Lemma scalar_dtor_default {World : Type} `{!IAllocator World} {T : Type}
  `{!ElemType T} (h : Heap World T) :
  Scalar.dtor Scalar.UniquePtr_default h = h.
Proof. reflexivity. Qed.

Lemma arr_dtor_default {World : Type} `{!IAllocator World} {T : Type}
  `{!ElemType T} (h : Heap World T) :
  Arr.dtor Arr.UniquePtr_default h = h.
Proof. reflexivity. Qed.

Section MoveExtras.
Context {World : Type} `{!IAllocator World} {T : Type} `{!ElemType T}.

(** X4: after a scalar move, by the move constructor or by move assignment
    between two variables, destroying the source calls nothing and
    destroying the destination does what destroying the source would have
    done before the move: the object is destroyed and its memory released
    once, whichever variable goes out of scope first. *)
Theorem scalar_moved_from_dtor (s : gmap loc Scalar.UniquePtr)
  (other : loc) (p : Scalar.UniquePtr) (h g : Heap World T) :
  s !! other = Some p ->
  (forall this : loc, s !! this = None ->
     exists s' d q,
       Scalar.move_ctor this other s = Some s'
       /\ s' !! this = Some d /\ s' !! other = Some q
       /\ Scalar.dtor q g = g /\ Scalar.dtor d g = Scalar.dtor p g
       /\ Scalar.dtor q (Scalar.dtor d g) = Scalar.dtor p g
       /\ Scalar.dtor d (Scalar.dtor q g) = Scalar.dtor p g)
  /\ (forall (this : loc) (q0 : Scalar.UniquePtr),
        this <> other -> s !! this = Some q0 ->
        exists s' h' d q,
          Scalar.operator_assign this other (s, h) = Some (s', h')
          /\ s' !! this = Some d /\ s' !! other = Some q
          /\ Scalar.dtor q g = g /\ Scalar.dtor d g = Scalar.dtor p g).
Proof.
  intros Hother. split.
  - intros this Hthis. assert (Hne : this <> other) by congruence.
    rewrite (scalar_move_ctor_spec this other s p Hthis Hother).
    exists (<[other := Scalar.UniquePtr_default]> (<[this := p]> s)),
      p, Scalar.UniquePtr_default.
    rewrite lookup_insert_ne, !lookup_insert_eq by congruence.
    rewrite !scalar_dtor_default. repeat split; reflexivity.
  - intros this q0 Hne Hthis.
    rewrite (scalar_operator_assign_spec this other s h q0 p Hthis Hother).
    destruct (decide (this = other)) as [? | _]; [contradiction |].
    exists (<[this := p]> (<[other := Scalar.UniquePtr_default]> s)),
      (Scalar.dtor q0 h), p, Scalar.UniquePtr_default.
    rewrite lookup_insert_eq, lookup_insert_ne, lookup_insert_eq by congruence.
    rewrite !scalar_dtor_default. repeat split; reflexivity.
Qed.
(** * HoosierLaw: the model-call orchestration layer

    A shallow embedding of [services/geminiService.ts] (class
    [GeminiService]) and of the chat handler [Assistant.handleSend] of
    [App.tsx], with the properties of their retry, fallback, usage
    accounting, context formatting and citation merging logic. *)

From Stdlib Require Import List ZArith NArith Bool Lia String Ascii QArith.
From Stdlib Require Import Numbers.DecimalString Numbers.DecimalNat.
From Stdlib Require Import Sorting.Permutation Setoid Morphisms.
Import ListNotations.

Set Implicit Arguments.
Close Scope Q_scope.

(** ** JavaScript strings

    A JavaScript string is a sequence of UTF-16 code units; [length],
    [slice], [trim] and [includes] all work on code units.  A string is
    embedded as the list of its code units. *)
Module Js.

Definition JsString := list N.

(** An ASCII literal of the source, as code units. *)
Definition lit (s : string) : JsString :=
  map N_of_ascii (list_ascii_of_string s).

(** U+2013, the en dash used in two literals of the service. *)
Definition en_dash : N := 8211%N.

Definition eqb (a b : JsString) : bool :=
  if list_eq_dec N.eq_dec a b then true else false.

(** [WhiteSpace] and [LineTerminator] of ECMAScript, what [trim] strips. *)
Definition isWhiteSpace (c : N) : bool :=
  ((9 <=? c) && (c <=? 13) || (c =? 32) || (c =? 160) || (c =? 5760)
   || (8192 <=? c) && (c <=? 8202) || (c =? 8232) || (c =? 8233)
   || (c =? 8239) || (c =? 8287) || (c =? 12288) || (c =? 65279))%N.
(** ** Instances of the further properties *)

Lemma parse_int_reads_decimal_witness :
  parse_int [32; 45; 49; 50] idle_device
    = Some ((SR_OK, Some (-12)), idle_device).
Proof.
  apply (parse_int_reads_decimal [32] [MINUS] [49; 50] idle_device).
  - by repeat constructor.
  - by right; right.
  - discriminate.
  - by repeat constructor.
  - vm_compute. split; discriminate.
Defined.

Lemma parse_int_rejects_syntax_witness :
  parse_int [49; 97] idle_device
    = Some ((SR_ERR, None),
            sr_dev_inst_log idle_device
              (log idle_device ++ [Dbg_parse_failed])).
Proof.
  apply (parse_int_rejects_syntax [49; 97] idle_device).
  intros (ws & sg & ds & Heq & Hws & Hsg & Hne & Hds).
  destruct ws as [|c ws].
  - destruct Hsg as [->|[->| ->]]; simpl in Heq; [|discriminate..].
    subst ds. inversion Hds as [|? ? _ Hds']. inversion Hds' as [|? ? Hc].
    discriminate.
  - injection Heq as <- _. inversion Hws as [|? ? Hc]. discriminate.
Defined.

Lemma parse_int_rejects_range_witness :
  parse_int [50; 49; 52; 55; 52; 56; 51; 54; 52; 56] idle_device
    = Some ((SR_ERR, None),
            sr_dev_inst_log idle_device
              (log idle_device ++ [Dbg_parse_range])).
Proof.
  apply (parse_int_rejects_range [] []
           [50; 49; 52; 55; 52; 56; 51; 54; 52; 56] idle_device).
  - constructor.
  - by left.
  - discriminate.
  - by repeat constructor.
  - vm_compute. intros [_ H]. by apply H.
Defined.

....

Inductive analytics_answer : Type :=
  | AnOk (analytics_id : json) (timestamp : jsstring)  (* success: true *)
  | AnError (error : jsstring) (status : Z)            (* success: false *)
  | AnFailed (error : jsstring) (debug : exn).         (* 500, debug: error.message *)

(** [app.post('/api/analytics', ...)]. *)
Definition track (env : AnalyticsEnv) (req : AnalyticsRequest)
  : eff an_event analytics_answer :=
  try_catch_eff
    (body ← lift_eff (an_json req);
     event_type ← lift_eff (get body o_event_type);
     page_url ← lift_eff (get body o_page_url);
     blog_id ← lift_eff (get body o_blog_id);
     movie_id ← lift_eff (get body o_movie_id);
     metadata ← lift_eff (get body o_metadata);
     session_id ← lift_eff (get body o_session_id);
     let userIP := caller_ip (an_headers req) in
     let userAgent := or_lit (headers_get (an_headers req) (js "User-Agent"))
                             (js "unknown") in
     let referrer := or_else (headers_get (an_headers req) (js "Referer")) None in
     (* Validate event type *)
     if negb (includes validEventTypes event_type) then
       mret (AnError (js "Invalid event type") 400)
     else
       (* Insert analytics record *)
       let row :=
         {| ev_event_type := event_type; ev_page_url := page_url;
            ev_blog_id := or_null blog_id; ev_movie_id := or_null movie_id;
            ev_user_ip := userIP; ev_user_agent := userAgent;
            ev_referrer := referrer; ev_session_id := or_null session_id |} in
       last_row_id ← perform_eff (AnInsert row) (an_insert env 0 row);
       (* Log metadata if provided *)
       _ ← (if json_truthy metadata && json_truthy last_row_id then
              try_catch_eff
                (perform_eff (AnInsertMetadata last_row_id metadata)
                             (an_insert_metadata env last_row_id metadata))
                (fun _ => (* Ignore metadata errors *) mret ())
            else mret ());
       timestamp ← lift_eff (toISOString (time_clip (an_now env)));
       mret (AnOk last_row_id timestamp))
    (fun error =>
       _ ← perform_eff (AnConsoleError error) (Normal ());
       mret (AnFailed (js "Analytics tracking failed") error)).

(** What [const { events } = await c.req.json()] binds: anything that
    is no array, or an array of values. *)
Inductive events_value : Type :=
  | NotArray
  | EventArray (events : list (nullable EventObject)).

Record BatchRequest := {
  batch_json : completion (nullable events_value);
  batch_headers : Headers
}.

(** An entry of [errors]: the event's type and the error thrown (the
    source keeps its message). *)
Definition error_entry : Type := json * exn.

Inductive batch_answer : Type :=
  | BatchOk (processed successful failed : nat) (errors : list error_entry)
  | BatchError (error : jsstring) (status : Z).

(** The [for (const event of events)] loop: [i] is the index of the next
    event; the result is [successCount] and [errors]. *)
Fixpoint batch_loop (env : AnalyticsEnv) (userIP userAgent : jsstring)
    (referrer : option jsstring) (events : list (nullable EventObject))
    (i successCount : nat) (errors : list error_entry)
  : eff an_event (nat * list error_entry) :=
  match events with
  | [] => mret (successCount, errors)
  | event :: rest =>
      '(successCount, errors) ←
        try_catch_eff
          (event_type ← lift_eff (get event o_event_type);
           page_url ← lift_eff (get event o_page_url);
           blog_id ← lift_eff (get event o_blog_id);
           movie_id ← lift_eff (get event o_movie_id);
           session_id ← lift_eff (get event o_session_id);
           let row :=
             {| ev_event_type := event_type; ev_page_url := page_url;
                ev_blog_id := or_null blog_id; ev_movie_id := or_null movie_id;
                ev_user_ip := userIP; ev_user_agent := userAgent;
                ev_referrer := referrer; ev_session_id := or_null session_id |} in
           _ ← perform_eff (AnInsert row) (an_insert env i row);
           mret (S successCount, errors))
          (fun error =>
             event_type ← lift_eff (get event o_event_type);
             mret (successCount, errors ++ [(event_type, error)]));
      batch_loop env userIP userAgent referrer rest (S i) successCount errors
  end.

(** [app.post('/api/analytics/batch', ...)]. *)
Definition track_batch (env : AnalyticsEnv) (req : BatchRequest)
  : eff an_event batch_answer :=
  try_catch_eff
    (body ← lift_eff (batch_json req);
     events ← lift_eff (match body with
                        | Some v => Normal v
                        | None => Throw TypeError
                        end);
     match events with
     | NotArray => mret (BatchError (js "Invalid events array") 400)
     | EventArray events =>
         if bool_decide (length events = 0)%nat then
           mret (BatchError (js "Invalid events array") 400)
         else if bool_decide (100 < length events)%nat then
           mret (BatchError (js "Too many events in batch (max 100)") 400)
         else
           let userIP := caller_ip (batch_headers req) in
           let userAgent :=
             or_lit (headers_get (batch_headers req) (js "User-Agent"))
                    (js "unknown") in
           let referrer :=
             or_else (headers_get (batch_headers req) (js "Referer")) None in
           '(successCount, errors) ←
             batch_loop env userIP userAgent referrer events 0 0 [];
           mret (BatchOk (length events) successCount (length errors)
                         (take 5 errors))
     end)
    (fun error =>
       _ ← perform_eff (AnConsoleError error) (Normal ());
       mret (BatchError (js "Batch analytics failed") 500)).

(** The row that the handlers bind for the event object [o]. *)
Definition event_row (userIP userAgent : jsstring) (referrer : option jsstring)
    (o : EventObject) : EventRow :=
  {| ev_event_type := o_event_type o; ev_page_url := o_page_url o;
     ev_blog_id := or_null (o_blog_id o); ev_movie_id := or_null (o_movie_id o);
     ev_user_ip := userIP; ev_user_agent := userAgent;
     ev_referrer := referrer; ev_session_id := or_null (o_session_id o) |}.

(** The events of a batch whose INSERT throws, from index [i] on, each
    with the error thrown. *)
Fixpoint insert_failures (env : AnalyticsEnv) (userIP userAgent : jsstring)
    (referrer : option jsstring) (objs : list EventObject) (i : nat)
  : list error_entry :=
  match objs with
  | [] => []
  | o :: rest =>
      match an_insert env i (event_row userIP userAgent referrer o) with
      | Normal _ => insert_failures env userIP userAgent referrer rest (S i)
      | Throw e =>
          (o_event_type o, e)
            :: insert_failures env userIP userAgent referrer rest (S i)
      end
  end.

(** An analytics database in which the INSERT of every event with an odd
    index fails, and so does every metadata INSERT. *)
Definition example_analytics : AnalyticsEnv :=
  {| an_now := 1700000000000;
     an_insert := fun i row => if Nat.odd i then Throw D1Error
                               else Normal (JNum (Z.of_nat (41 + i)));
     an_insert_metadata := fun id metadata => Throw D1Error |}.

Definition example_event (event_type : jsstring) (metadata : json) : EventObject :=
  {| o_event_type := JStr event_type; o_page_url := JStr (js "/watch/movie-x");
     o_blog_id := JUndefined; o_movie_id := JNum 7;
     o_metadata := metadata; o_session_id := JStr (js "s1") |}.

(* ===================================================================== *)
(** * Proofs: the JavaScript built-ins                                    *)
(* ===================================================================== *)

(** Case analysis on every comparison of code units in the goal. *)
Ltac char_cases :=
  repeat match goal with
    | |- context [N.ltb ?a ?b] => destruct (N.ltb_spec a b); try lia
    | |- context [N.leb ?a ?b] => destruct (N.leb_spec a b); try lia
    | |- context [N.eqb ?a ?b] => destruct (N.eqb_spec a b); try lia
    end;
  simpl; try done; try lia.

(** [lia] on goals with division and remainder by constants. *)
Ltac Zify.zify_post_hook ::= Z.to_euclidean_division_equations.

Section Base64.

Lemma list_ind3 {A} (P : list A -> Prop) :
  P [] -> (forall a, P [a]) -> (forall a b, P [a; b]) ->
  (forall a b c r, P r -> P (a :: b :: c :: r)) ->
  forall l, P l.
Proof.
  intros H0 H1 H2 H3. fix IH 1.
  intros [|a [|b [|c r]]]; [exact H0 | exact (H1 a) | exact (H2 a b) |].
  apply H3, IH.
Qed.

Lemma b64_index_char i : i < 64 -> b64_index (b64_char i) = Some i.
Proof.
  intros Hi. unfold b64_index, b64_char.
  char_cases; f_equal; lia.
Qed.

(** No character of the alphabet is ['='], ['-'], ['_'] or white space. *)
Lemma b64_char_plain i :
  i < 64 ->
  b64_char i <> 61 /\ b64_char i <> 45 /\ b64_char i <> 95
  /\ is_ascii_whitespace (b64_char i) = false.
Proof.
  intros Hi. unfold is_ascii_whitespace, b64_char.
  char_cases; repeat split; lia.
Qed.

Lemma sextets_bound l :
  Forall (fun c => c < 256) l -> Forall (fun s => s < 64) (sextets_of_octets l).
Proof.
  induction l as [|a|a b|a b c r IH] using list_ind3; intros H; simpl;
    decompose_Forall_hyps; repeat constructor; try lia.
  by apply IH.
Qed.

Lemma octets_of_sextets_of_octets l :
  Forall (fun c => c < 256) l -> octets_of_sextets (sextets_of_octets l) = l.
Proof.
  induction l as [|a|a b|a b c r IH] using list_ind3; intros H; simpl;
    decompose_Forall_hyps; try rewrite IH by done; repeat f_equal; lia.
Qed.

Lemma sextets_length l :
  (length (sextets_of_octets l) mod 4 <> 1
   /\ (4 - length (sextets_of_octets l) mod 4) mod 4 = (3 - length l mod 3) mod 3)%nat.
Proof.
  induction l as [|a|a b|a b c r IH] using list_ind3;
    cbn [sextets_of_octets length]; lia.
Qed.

....

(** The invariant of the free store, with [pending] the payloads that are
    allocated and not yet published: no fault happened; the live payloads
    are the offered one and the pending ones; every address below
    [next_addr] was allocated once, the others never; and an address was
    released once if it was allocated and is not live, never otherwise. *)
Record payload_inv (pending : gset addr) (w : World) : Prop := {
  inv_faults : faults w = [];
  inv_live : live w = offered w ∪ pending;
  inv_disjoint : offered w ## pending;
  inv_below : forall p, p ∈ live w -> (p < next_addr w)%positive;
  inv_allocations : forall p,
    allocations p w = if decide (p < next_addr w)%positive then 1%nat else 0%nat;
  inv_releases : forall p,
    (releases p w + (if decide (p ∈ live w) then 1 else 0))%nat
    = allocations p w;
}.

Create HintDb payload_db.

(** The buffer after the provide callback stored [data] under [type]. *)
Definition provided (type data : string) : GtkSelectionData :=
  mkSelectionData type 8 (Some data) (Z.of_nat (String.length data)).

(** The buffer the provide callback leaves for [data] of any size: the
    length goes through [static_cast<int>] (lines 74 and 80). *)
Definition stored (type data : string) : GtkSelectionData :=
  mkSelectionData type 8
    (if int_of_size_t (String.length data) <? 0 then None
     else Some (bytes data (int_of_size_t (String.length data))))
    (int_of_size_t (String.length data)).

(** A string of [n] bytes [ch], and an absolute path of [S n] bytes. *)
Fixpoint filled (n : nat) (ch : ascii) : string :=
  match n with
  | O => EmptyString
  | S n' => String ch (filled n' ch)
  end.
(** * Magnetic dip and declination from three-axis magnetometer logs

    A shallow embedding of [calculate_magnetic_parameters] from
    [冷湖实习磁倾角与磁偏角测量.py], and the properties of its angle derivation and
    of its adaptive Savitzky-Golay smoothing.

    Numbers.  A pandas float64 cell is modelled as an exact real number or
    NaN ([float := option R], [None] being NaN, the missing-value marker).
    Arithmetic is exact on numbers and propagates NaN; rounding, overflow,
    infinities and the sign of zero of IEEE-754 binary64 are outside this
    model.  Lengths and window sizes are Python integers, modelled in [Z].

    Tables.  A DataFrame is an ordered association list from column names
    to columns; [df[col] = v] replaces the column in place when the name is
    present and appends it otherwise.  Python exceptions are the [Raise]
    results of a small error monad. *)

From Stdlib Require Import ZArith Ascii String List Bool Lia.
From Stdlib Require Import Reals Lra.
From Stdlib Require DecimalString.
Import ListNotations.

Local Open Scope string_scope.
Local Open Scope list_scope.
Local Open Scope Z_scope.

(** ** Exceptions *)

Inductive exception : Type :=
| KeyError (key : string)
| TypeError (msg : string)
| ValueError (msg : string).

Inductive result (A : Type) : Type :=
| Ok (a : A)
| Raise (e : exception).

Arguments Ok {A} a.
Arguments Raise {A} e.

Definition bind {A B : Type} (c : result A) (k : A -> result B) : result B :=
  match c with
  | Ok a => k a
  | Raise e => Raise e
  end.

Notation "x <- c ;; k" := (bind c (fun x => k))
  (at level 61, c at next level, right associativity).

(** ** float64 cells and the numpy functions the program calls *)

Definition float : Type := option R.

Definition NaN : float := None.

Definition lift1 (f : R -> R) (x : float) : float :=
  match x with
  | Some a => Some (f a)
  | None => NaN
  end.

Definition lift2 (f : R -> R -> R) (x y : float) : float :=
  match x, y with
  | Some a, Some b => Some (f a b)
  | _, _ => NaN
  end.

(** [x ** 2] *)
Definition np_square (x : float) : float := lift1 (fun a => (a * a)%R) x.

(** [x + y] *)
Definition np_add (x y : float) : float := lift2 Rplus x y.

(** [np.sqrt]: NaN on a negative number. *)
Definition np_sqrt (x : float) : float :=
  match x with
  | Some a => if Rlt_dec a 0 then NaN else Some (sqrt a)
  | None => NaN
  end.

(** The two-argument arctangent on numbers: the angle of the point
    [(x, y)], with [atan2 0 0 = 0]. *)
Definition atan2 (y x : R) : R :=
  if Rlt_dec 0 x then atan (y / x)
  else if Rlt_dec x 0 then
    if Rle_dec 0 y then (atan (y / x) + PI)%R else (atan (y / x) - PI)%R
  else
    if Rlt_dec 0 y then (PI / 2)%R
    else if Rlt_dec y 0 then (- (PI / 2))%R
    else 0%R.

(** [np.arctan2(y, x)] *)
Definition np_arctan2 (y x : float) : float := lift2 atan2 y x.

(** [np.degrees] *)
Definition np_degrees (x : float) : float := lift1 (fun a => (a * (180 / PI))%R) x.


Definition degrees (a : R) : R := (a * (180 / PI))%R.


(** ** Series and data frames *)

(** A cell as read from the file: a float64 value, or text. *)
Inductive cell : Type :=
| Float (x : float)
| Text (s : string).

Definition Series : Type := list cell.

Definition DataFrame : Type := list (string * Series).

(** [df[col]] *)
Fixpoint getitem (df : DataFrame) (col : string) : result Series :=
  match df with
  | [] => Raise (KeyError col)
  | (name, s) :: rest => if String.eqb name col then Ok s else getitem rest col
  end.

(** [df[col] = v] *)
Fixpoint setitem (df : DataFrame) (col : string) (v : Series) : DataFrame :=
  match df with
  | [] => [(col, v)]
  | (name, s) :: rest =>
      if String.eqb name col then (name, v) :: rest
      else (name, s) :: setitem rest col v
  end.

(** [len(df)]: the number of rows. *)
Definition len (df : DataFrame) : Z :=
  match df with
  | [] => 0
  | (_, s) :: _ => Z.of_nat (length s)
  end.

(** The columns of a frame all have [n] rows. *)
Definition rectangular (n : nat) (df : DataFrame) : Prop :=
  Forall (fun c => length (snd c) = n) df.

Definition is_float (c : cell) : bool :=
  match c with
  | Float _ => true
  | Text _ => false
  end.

....

- TASK OBJECTIVE -
I'd like the lines above from the one with "intros Hi. unfold b64_index, b64_char." up to and including the one with "Forall (fun c => c < 256) l -> Forall" copied exactly, with no other lines.

- SOLUTION TO THIS TASK -
  intros Hi. unfold b64_index, b64_char.
  char_cases; f_equal; lia.
Qed.

(** No character of the alphabet is ['='], ['-'], ['_'] or white space. *)
Lemma b64_char_plain i :
  i < 64 ->
  b64_char i <> 61 /\ b64_char i <> 45 /\ b64_char i <> 95
  /\ is_ascii_whitespace (b64_char i) = false.
Proof.
  intros Hi. unfold is_ascii_whitespace, b64_char.
  char_cases; repeat split; lia.
Qed.

Lemma sextets_bound l :
  Forall (fun c => c < 256) l -> Forall (fun s => s < 64) (sextets_of_octets l).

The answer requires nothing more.